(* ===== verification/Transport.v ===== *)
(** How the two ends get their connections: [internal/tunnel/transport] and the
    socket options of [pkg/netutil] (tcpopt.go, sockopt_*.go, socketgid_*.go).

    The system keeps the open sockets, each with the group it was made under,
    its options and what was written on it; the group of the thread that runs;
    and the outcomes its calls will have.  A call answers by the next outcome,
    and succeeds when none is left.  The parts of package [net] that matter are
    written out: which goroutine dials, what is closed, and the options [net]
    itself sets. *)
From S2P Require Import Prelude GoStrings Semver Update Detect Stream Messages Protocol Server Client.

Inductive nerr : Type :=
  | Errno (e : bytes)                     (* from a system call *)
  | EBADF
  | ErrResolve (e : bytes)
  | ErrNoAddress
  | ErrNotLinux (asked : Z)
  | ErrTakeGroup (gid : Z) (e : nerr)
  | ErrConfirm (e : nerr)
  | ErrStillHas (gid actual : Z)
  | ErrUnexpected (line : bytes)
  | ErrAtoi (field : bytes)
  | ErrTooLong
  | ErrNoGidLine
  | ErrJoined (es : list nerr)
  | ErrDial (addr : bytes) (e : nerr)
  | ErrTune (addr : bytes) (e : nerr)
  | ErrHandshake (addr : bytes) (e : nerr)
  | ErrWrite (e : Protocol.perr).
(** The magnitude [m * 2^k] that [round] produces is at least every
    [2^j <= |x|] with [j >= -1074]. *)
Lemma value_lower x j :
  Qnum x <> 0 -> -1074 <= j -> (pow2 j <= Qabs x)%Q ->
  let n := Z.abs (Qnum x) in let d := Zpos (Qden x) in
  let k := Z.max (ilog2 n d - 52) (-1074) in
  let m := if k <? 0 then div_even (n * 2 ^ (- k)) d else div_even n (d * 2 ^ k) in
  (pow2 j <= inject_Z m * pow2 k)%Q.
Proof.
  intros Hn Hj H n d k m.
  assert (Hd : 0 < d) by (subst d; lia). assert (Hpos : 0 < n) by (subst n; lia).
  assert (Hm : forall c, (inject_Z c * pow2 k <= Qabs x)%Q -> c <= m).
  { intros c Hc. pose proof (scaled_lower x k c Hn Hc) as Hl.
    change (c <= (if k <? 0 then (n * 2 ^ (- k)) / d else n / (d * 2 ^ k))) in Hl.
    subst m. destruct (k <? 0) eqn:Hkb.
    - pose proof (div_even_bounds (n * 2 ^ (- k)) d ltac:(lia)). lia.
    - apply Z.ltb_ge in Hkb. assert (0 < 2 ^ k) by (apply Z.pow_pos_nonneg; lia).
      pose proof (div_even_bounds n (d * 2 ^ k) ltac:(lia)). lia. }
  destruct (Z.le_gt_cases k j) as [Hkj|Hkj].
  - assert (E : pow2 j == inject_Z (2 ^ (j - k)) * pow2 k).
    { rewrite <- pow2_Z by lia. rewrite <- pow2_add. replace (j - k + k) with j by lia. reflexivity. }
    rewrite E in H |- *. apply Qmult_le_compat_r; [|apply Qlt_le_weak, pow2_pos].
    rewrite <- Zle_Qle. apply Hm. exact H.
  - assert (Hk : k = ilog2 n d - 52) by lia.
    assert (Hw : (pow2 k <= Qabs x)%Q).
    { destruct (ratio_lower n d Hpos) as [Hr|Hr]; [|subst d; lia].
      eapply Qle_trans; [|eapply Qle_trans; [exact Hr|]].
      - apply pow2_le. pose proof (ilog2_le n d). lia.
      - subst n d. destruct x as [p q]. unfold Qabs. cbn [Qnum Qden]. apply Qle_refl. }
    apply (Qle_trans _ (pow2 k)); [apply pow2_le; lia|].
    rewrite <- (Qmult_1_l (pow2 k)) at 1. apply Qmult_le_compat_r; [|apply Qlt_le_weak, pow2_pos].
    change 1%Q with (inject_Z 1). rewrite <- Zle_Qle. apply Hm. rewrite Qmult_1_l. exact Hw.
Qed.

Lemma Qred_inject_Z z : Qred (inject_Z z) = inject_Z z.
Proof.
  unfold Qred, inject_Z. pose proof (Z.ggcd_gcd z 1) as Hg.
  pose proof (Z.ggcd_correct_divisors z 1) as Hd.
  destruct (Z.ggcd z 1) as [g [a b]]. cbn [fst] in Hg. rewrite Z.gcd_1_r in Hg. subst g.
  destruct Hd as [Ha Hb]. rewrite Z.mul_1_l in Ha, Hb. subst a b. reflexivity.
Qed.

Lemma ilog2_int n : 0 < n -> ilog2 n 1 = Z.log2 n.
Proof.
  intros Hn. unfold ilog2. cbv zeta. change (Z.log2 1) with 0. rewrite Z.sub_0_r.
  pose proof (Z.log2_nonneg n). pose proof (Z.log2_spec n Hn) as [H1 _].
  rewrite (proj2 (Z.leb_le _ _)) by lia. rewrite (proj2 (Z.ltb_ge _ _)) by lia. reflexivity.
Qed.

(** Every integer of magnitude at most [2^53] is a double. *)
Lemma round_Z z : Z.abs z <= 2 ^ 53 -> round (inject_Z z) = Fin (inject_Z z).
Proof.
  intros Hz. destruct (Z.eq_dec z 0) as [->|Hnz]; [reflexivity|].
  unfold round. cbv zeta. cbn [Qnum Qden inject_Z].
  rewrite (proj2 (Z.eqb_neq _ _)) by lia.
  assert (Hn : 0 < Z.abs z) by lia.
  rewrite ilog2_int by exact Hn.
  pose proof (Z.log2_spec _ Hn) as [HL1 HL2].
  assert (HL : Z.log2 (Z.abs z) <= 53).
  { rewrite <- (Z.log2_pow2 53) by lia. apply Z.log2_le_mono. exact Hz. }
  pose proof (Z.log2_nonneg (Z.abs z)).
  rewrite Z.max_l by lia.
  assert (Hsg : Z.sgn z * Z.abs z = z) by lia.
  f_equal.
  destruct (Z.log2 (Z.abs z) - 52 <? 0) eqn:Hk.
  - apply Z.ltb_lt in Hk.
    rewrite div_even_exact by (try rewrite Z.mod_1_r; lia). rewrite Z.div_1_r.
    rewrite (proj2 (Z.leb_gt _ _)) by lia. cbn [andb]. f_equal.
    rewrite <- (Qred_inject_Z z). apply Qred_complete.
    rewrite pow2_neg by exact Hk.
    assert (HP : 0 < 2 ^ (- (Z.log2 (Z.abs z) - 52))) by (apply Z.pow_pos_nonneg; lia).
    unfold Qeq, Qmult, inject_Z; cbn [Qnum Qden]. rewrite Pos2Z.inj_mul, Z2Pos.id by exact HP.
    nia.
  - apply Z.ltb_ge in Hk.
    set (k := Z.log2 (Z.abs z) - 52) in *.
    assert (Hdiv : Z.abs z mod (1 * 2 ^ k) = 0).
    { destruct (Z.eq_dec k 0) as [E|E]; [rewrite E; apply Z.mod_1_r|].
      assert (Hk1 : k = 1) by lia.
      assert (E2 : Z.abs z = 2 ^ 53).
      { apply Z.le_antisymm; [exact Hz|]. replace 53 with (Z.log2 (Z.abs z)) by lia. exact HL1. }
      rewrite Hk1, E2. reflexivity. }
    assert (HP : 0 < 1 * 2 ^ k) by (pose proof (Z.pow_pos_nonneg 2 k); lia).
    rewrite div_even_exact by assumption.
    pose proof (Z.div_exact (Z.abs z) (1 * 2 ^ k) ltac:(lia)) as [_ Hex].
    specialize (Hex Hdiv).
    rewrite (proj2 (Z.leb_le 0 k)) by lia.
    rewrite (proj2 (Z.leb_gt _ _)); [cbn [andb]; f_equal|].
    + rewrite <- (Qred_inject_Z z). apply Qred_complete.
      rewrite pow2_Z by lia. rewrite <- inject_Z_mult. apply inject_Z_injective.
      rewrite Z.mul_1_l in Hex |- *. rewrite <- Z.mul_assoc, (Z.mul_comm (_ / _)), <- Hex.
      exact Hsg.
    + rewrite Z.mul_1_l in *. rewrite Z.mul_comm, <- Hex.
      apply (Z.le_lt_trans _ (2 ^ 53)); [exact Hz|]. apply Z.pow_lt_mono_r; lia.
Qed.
——————————
Activity:
From the entries above, restate word for word the lines from the line containing "Lemma ilog2_int n" to the line containing "intros Hz. destruct", both ends included, and nothing more.

Solution to this exercise:
Lemma ilog2_int n : 0 < n -> ilog2 n 1 = Z.log2 n.
Proof.
  intros Hn. unfold ilog2. cbv zeta. change (Z.log2 1) with 0. rewrite Z.sub_0_r.
  pose proof (Z.log2_nonneg n). pose proof (Z.log2_spec n Hn) as [H1 _].
  rewrite (proj2 (Z.leb_le _ _)) by lia. rewrite (proj2 (Z.ltb_ge _ _)) by lia. reflexivity.
Qed.

(** Every integer of magnitude at most [2^53] is a double. *)
Lemma round_Z z : Z.abs z <= 2 ^ 53 -> round (inject_Z z) = Fin (inject_Z z).
Proof.
  intros Hz. destruct (Z.eq_dec z 0) as [->|Hnz]; [reflexivity|].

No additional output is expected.